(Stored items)
--------------------

Definition ret {A} (a : A) : M A := λ w, (Return a, w).
Definition raise {A} (e : exn) : M A := λ w, (Raise e, w).
Definition bind {A B} (c : M A) (k : A → M B) : M B :=
  λ w, match c w with
       | (Return a, w') => k a w'
       | (Raise e, w') => (Raise e, w')
       end.
Definition gets {A} (f : world → A) : M A := λ w, (Return (f w), w).
Definition lift {A} (o : outcome A) : M A := λ w, (o, w).

Notation "'let*' x ':=' c 'in' k" := (bind c (λ x, k))
  (at level 10, x name, c at level 100, k at level 200).
Notation "'let*' ' p ':=' c 'in' k" :=
  (bind c (λ x, match x with p => k end))
  (at level 10, p pattern, c at level 100, k at level 200).
Notation "'do' c 'then' k" := (bind c (λ _, k))
  (at level 10, c at level 100, k at level 200).

(** [try: body except JobError as err: handler err]: only a [JobError] is
    caught, anything else propagates. *)
Definition try_except_JobError {A} (body : M A) (handler : exn → M A) : M A :=
  λ w, match body w with
       | (Raise err, w') =>
           if is_JobError err then handler err w' else (Raise err, w')
       | r => r
       end.

(** [for idx in idxs: body idx] *)
Fixpoint for_each (idxs : list nat) (body : nat → M unit) : M unit :=
  match idxs with
  | [] => ret tt
  | idx :: rest => do body idx then for_each rest body
  end.
(** * PRxWidget: the bridge between the embedded widget document and the
    native shell (src/PRxWidget.tsx).

    The component is embedded shallowly: JavaScript values are an inductive
    type, numbers are IEEE-754 binary64 values ([spec_float]), strings are
    byte strings, the component's hooks are a record threaded through a
    small state/exception/effect monad, and the platform services
    (JSON.parse, Number to string, Linking.openURL, expo-location) are
    modelled next to the code that calls them. *)

From Stdlib Require Import String Ascii List ZArith Bool Arith Lia SpecFloat DecimalString DecimalPos.
Import ListNotations.
Local Open Scope list_scope.
Local Open Scope string_scope.

(** ** Strings

    A JavaScript string is modelled by the bytes of its UTF-8 text. The
    component compares strings only with ASCII literals ([===],
    [startsWith], [includes]), for which bytes and UTF-16 code units
    agree. *)

Definition dq : string := String "034"%char EmptyString.
Definition nl : string := String "010"%char EmptyString.

(** [q s] is [s] between double quotes. *)
Definition q (s : string) : string := dq ++ s ++ dq.

(** String.prototype.startsWith *)
Definition startsWith (s p : string) : bool := String.prefix p s.

(** String.prototype.includes *)
Fixpoint includes (s needle : string) : bool :=
  String.prefix needle s ||
  match s with
  | EmptyString => false
  | String _ s' => includes s' needle
  end.

Definition snoc (s : string) (c : ascii) : string := s ++ String c EmptyString.

(** ** Numbers: IEEE-754 binary64 *)

Definition number := spec_float.

Module Number.

Definition prec : Z := 53.
Definition emax : Z := 1024.

(** The Number value of an integer. *)
Definition of_Z (z : Z) : number := binary_normalize prec emax z 0 false.

(** [of_decimal neg m e] is the Number value of the decimal
    [(-1)^neg * m * 10^e], rounded to nearest, ties to even. Exponents
    far outside the binary64 range are cut off before any power of ten
    is computed. *)
Definition of_decimal (neg : bool) (m : Z) (e : Z) : number :=
  match m with
  | Zpos p =>
      let d := (Z.log2 m + 1)%Z in
      if (0 <=? e)%Z then
        if (400 <? e)%Z then S754_infinity neg
        else binary_normalize prec emax (if neg then - (m * 10 ^ e) else m * 10 ^ e)%Z 0 false
      else
        if (d + 1200 <? - e)%Z then S754_zero neg
        else
          let '(mz, ez, lz) := SFdiv_core_binary prec emax m 0 (10 ^ (- e))%Z 0 in
          binary_round_aux prec emax neg mz ez lz
  | _ => S754_zero neg
  end.

(** Truthiness of a Number (ToBoolean): zero of either sign and NaN are
    falsy. *)
Definition truthy (x : number) : bool :=
  match x with
  | S754_zero _ | S754_nan => false
  | _ => true
  end.

(** *** Number::toString (radix 10)

    The shortest decimal that reads back as the same Number, laid out
    as ECMA-262 prescribes: plain digits while the decimal exponent [n]
    is at most 21, a leading [0.] down to 1e-6, exponent notation
    otherwise. *)

Definition Z_to_string (z : Z) : string :=
  DecimalString.NilZero.string_of_int (Z.to_int z).

(** [x / 10^p] as a fraction, for [x = num / den]. *)
Definition scaled (num den p : Z) : Z * Z :=
  if (0 <=? p)%Z then (num, den * 10 ^ p)%Z else (num * 10 ^ (- p), den)%Z.

(** The decimal exponent of [x = num / den > 0]: the [n] with
    [10^(n-1) <= x < 10^n], searched upwards from an underestimate. *)
Fixpoint decimal_exponent_from (fuel : nat) (num den n : Z) : Z :=
  match fuel with
  | O => n
  | S fuel' =>
      let '(a, b) := scaled num den n in
      if (a <? b)%Z then n else decimal_exponent_from fuel' num den (n + 1)%Z
  end.

Definition decimal_exponent (num den : Z) : Z :=
  let b := (Z.log2 num - Z.log2 den)%Z in
  decimal_exponent_from 8 num den (b * 30103 / 100000 - 2)%Z.

(** The digits [s] and scale [p] of the shortest decimal [s * 10^p] that
    reads back as [x], trying [k = 1, 2, ...] significant digits; of two
    candidates the one closer to [x] is taken, the even one on a tie. *)
Fixpoint shortest_decimal (fuel : nat) (k : Z) (x : number) (num den n : Z) : Z * Z :=
  let p := (n - k)%Z in
  let '(a, b) := scaled num den p in
  let lo := (a / b)%Z in
  let hi := (lo + 1)%Z in
  match fuel with
  | O => (lo, p)
  | S fuel' =>
      let ok_lo := SFeqb (of_decimal false lo p) x in
      let ok_hi := SFeqb (of_decimal false hi p) x in
      if ok_lo && ok_hi then
        match (2 * a ?= (2 * lo + 1) * b)%Z with
        | Lt => (lo, p)
        | Gt => (hi, p)
        | Eq => if Z.even lo then (lo, p) else (hi, p)
        end
      else if ok_lo then (lo, p)
      else if ok_hi then (hi, p)
      else shortest_decimal fuel' (k + 1)%Z x num den n
  end.

Fixpoint strip_trailing_zeros_rev (r : list ascii) : list ascii :=
  match r with
  | "0"%char :: r' => strip_trailing_zeros_rev r'
  | _ => r
  end.

Definition strip_trailing_zeros (s : string) : string :=
  string_of_list_ascii (rev (strip_trailing_zeros_rev (rev (list_ascii_of_string s)))).

Fixpoint zeros (n : nat) : string :=
  match n with
  | O => EmptyString
  | S n' => String "0"%char (zeros n')
  end.

(** Steps 7 to 11 of Number::toString, for digits [ds] (no trailing
    zero) and decimal exponent [n]. *)
Definition layout_decimal (ds : string) (n : Z) : string :=
  let k := Z.of_nat (String.length ds) in
  if ((k <=? n) && (n <=? 21))%Z then
    ds ++ zeros (Z.to_nat (n - k))
  else if ((0 <? n) && (n <=? 21))%Z then
    substring 0 (Z.to_nat n) ds ++ "." ++ substring (Z.to_nat n) (Z.to_nat (k - n)) ds
  else if ((-6 <? n) && (n <=? 0))%Z then
    "0." ++ zeros (Z.to_nat (- n)) ++ ds
  else
    let e := (n - 1)%Z in
    let exponent := (if (e <? 0)%Z then "-" else "+") ++ Z_to_string (Z.abs e) in
    if (k =? 1)%Z then ds ++ "e" ++ exponent
    else substring 0 1 ds ++ "." ++ substring 1 (Z.to_nat (k - 1)) ds ++ "e" ++ exponent.

Definition toString (x : number) : string :=
  match x with
  | S754_nan => "NaN"
  | S754_zero _ => "0"
  | S754_infinity s => if s then "-Infinity" else "Infinity"
  | S754_finite s m e =>
      let num := (if (0 <=? e)%Z then Zpos m * 2 ^ e else Zpos m)%Z in
      let den := (if (0 <=? e)%Z then 1 else 2 ^ (- e))%Z in
      let n0 := decimal_exponent num den in
      let '(d, p) := shortest_decimal 17 1 (S754_finite false m e) num den n0 in
      let all := Z_to_string d in
      let ds := strip_trailing_zeros all in
      (if s then "-" else EmptyString)
        ++ layout_decimal ds (Z.of_nat (String.length all) + p)
  end.

(** *** Decimal literals *)

Definition is_digit (c : ascii) : bool :=
  let n := nat_of_ascii c in ((48 <=? n) && (n <=? 57))%nat.

Definition digit_val (c : ascii) : Z := Z.of_nat (nat_of_ascii c) - 48.

Fixpoint span_digits (s : string) : string * string :=
  match s with
  | String c s' =>
      if is_digit c then let '(ds, r) := span_digits s' in (String c ds, r)
      else (EmptyString, s)
  | EmptyString => (EmptyString, EmptyString)
  end.

Fixpoint Z_of_digits (acc : Z) (ds : string) : Z :=
  match ds with
  | EmptyString => acc
  | String c ds' => Z_of_digits (10 * acc + digit_val c) ds'
  end.

Definition nonempty (s : string) : bool :=
  match s with EmptyString => false | _ => true end.

(** A JSON number: an optional minus sign; an integer part, 0 or
    digits not starting with 0; an optional fraction, a dot and digits;
    an optional exponent, e or E, an optional sign and digits. *)
Definition of_literal (s : string) : option number :=
  let '(neg, s1) :=
    match s with String "-"%char t => (true, t) | _ => (false, s) end in
  let '(ip, s2) := span_digits s1 in
  let int_ok :=
    match ip with
    | EmptyString => false
    | String "0"%char (String _ _) => false
    | _ => true
    end in
  let '(fp, frac_ok, s3) :=
    match s2 with
    | String "."%char t => let '(f, r) := span_digits t in (f, nonempty f, r)
    | _ => (EmptyString, true, s2)
    end in
  let '(ex, exp_ok) :=
    match s3 with
    | EmptyString => (0%Z, true)
    | String ("e" | "E")%char t =>
        let '(eneg, t1) :=
          match t with
          | String "-"%char u => (true, u)
          | String "+"%char u => (false, u)
          | _ => (false, t)
          end in
        let '(ed, r) := span_digits t1 in
        let e := Z_of_digits 0 ed in
        ((if eneg then - e else e)%Z, nonempty ed && negb (nonempty r))
    | _ => (0%Z, false)
    end in
  if int_ok && frac_ok && exp_ok then
    Some (of_decimal neg (Z_of_digits 0 (ip ++ fp))
            (ex - Z.of_nat (String.length fp))%Z)
  else None.

End Number.

(** ** JavaScript values *)

#[local] Set Warnings "-register-all".

Inductive JSValue : Type :=
| VUndefined
| VNull
| VBool (b : bool)
| VNum (x : number)
| VStr (s : string)
| VArr (elems : list JSValue)
| VObj (props : list (string * JSValue)).

(** ToBoolean *)
Definition truthy (v : JSValue) : bool :=
  match v with
  | VUndefined | VNull => false
  | VBool b => b
  | VNum x => Number.truthy x
  | VStr s => negb (String.eqb s EmptyString)
  | VArr _ | VObj _ => true
  end.

(** [v === 'lit'] for a string literal *)
Definition strict_eq_str (v : JSValue) (lit : string) : bool :=
  match v with
  | VStr s => String.eqb s lit
  | _ => false
  end.

Fixpoint lookup (k : string) (props : list (string * JSValue)) : option JSValue :=
  match props with
  | [] => None
  | (k', v) :: props' => if String.eqb k k' then Some v else lookup k props'
  end.

(** Defining a property: an existing key keeps its place and takes the
    new value, a new key goes last. *)
Fixpoint obj_set (k : string) (v : JSValue) (props : list (string * JSValue))
  : list (string * JSValue) :=
  match props with
  | [] => [(k, v)]
  | (k', v') :: props' =>
      if String.eqb k k' then (k', v) :: props' else (k', v') :: obj_set k v props'
  end.

(** The property read [v.k], for the names the component reads (type,
    height, url), which no array, string, number or boolean has: [None]
    is the TypeError of reading a property of null or undefined. *)
Definition getProp (v : JSValue) (k : string) : option JSValue :=
  match v with
  | VUndefined | VNull => None
  | VObj props =>
      match lookup k props with
      | Some x => Some x
      | None => Some VUndefined
      end
  | _ => Some VUndefined
  end.

(** ** JSON.parse

    A lexer, one pass over the text, and a recursive-descent parser over
    the tokens (ECMA-404 grammar). *)

Module JSON.

Inductive token : Type :=
| TLBrace | TRBrace | TLBracket | TRBracket | TColon | TComma
| TString (s : string)
| TNumber (x : number)
| TTrue | TFalse | TNull.

Definition is_ws (c : ascii) : bool :=
  match c with
  | " "%char | "009"%char | "010"%char | "013"%char => true
  | _ => false
  end.

Definition is_number_char (c : ascii) : bool :=
  Number.is_digit c ||
  match c with
  | "-"%char | "+"%char | "."%char | "e"%char | "E"%char => true
  | _ => false
  end.

Definition hex_val (c : ascii) : option N :=
  let n := N_of_ascii c in
  if ((48 <=? n) && (n <=? 57))%N then Some (n - 48)%N
  else if ((65 <=? n) && (n <=? 70))%N then Some (n - 55)%N
  else if ((97 <=? n) && (n <=? 102))%N then Some (n - 87)%N
  else None.

Definition hex4 (a b c d : ascii) : option N :=
  match hex_val a, hex_val b, hex_val c, hex_val d with
  | Some x, Some y, Some z, Some w => Some (x * 4096 + y * 256 + z * 16 + w)%N
  | _, _, _, _ => None
  end.

Definition byte (n : N) : string := String (ascii_of_N n) EmptyString.

(** The UTF-8 bytes of a code point (of a lone surrogate too). *)
Definition utf8 (cp : N) : string :=
  if (cp <? 128)%N then byte cp
  else if (cp <? 2048)%N then byte (192 + cp / 64) ++ byte (128 + cp mod 64)
  else if (cp <? 65536)%N then
    byte (224 + cp / 4096) ++ byte (128 + (cp / 64) mod 64) ++ byte (128 + cp mod 64)
  else
    byte (240 + cp / 262144) ++ byte (128 + (cp / 4096) mod 64)
      ++ byte (128 + (cp / 64) mod 64) ++ byte (128 + cp mod 64).
Lemma seedDatabase_is_not_resumed_witness :
  outcome (Seed.seedDatabase (tt, sample_world early_signup_db))
  = Raise (SqliteError SQLITE_CONSTRAINT)
  /\ map User.email
       (rows (users
                (db (world
                       (Seed.seedDatabase
                          (tt,
                           sample_world
                             (db (world
                                    (Seed.seedDatabase
                                       (tt, sample_world early_signup_db))))))))))
     = ["student1@school.com"; "teacher1@school.com"; "teacher2@school.com"].
Proof.
  split; [reflexivity|].
  destruct (seedDatabase_is_not_resumed (sample_world early_signup_db)
              (sample_world
                 (db (world (Seed.seedDatabase
                               (tt, sample_world early_signup_db))))))
    as (_ & H).
  rewrite H.
  - reflexivity.
  - simpl. lia.
  - reflexivity.
Defined.

(** ** The progress reports of the teacher screens *)

Lemma add_to_groups_all {R} (same : R -> R -> bool) (P : R -> Prop) (x : R)
    (gs : list (list R)) :
  P x ->
  Forall (fun g => g <> [] /\ Forall P g) gs ->
  Forall (fun g => g <> [] /\ Forall P g) (add_to_groups same x gs).
Proof.
  intros Hx. induction gs as [|g gs IH]; simpl; intros Hgs.
  - constructor; [|constructor]. split; [discriminate|]. constructor; auto.
  - inversion Hgs as [|? ? [Hne Hg] Hrest]; subst.
    destruct g as [|y g']; [contradiction|].
    destruct (same y x).
    + constructor; [|exact Hrest]. split; [discriminate|].
      apply Forall_app. split; [exact Hg|]. constructor; auto.
    + constructor; [split; assumption|]. apply IH. exact Hrest.
Qed.

(** Every group of a GROUP BY is non-empty and made of rows of the input. *)
Lemma group_by_all {R} (same : R -> R -> bool) (P : R -> Prop) (l : list R) :
  Forall P l ->
  Forall (fun g => g <> [] /\ Forall P g) (group_by same l).
Proof.
  unfold group_by.
  assert (H : forall gs,
            Forall (fun g => g <> [] /\ Forall P g) gs ->
            Forall P l ->
            Forall (fun g => g <> [] /\ Forall P g)
              (fold_left (fun gs x => add_to_groups same x gs) l gs)).
  { induction l as [|x l IH]; simpl; intros gs Hgs Hl; [exact Hgs|].
    inversion Hl; subst. apply IH; [|assumption].
    apply add_to_groups_all; assumption. }
  apply H. constructor.
Qed.

Lemma count_le_count {R} (p q : R -> bool) (g : list R) :
  Forall (fun r => p r = true -> q r = true) g ->
  0 <= sql_count p g <= sql_count q g.
Proof.
  unfold sql_count. intros H. split; [lia|]. apply inj_le.
  induction H as [|r g Hr _ IH]; simpl; [lia|].
  destruct (p r) eqn:Hp.
  - rewrite (Hr eq_refl). simpl. lia.
  - destruct (q r); simpl; lia.
Qed.

Lemma status_eqb_active (st : Status) : status_eqb st active = true -> st = active.
Proof. destruct st; simpl; congruence. Qed.
Lemma const_prop_sweep_spec (l : list addr) :
  forall loop prop m loop' prop' m',
    (loop = true -> prop = true) ->
    const_prop_sweep ir_cast ir_calc1 ir_calc2 l loop prop m
    = Done (loop', prop') m' ->
    (loop = true -> loop' = true) /\
    (prop' = prop || loop') /\
    (loop' = false -> m' = m /\ forall v, v ∈ l -> ~ foldable m v) /\
    (loop = false -> loop' = true -> exists v, v ∈ l /\ foldable m v).
Proof.
  induction l as [|v l IH]; intros loop prop m loop' prop' m' Hpre H; simpl in H.
  - apply ret_inv in H as [[= <- <-] <-]. split; [done|]. split.
    { destruct loop; [now rewrite Hpre | now rewrite orb_false_r]. }
    split; [|congruence]. intros _. split; [reflexivity|].
    intros v Hin. inversion Hin.
  - apply bind_inv in H as (x & m1 & Hx & H). apply get_var_inv in Hx as [Hx ->].
    case_bool_decide as Hlen.
    + apply (IH _ _ _ _ _ _ Hpre) in H as (H1 & H2 & H3 & H4).
      split; [exact H1|]. split; [exact H2|]. split.
      * intros Hl. destruct (H3 Hl) as [-> Hall]. split; [reflexivity|].
        intros w Hin. apply elem_of_cons in Hin as [->|Hin]; [|now apply Hall].
        intros (y & e & i & Hy & Has & _). apply Hlen.
        assert (y = x) as -> by congruence. now rewrite Has.
      * intros Hl Hl'. destruct (H4 Hl Hl') as (w & Hin & Hw).
        exists w. split; [set_solver | exact Hw].
    + destruct (assigned_at x) as [|e [|? ?]] eqn:Has; try discriminate Hlen.
      apply bind_inv in H as (p & m1 & Hp & H).
      apply const_prop_expr_inv in Hp as (i & Hi & -> & Hsame).
      apply IH in H as (H1 & H2 & H3 & H4);
        [|intros Hor; rewrite Hor; apply orb_true_r].
      assert (Hfold : is_const_expr (body i) = true -> foldable m v).
      { intros Hc. exists x, e, i. done. }
      split; [|split; [|split]].
      * intros ->. now apply H1.
      * rewrite H2. destruct loop; simpl.
        -- rewrite (H1 eq_refl). now rewrite !orb_true_r.
        -- destruct (is_const_expr (body i)); simpl.
           ++ rewrite (H1 eq_refl). now rewrite !orb_true_r.
           ++ now rewrite orb_false_r.
      * intros Hl. destruct loop; [now rewrite (H1 eq_refl) in Hl|].
        destruct (is_const_expr (body i)) eqn:Hc;
          [now rewrite (H1 eq_refl) in Hl|].
        rewrite (Hsame eq_refl) in H3. destruct (H3 Hl) as [-> Hall].
        split; [reflexivity|]. intros w Hin.
        apply elem_of_cons in Hin as [->|Hin]; [|now apply Hall].
        intros (y & e' & i' & Hy & Has' & Hi' & Hc').
        assert (y = x) as -> by congruence.
        rewrite Has in Has'. injection Has' as <-.
        change (dlist_head [e]) with e in Hi. congruence.
      * intros -> Hl. destruct (is_const_expr (body i)) eqn:Hc.
        -- exists v. split; [set_solver | now apply Hfold].
        -- rewrite (Hsame eq_refl) in H4.
           destruct (H4 eq_refl Hl) as (w & Hin & Hw).
           exists w. split; [set_solver | exact Hw].
Qed.
Lemma log2_bounds n :
  0 < n -> (pow2 (Z.log2 n) <= inject_Z n)%Q /\ (inject_Z n < 2 * pow2 (Z.log2 n))%Q.
Proof.
  intros Hn. destruct (Z.log2_spec n Hn) as [Hlo Hhi].
  pose proof (Z.log2_nonneg n) as Hnn.
  rewrite <- pow2_S, <- !pow2_inject by lia.
  rewrite <- Zle_Qle, <- Zlt_Qlt. rewrite <- Z.add_1_r in Hhi. by split.
Qed.

Lemma mag_spec x :
  (0 < x)%Q -> (pow2 (mag x - 1) <= x)%Q /\ (x < pow2 (mag x))%Q.
Proof.
  intros Hx. unfold mag.
  set (a := Z.log2 (Qnum x)). set (b := Z.log2 (Zpos (Qden x))).
  assert (0 < Qnum x) as Hn.
  { destruct x as [n d]. unfold Qlt in Hx. cbn in *. lia. }
  destruct (log2_bounds (Qnum x) Hn) as [Ha1 Ha2].
  destruct (log2_bounds (Zpos (Qden x)) ltac:(lia)) as [Hb1 Hb2].
  fold a in Ha1, Ha2. fold b in Hb1, Hb2.
  assert (x * inject_Z (Zpos (Qden x)) == inject_Z (Qnum x))%Q as Hxd.
  { destruct x as [n d]. unfold Qeq, Qmult, inject_Z. cbn. lia. }
  assert (pow2 (a - b) * pow2 b == pow2 a)%Q as Hk.
  { rewrite <- pow2_plus. by replace (a - b + b) with a by lia. }
  pose proof (pow2_pos (a - b)) as HP. pose proof (pow2_pos b) as HB.
  pose proof (pow2_pos a) as HA.
  assert (0 < inject_Z (Zpos (Qden x)))%Q as Hd by (by rewrite <- (Zlt_Qlt 0)).
  destruct (Qle_bool (pow2 (a - b)) x) eqn:Hle.
  - apply Qle_bool_iff in Hle. replace (a - b + 1 - 1) with (a - b) by lia.
    split; [done |]. rewrite pow2_S.
    generalize dependent (pow2 (a - b)). generalize dependent (pow2 a).
    generalize dependent (pow2 b).
    generalize dependent (inject_Z (Zpos (Qden x))).
    generalize dependent (inject_Z (Qnum x)). intros. nra.
  - assert (x < pow2 (a - b))%Q as Hlt.
    { apply Qnot_le_lt. intros H. apply Qle_bool_iff in H. congruence. }
    split; [| done].
    assert (pow2 (a - b) == 2 * pow2 (a - b - 1))%Q as HS.
    { rewrite <- pow2_S. by replace (a - b - 1 + 1) with (a - b) by lia. }
    pose proof (pow2_pos (a - b - 1)) as HP'.
    generalize dependent (pow2 (a - b - 1)).
    generalize dependent (pow2 (a - b)). generalize dependent (pow2 a).
    generalize dependent (pow2 b).
    generalize dependent (inject_Z (Zpos (Qden x))).
    generalize dependent (inject_Z (Qnum x)). intros. nra.
Qed.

--------------------

* What you should do
Check each line of the records for "Hpre" and copy the ones that contain it.

* Exercise solution
  induction l as [|v l IH]; intros loop prop m loop' prop' m' Hpre H; simpl in H.
    { destruct loop; [now rewrite Hpre | now rewrite orb_false_r]. }
    + apply (IH _ _ _ _ _ _ Hpre) in H as (H1 & H2 & H3 & H4).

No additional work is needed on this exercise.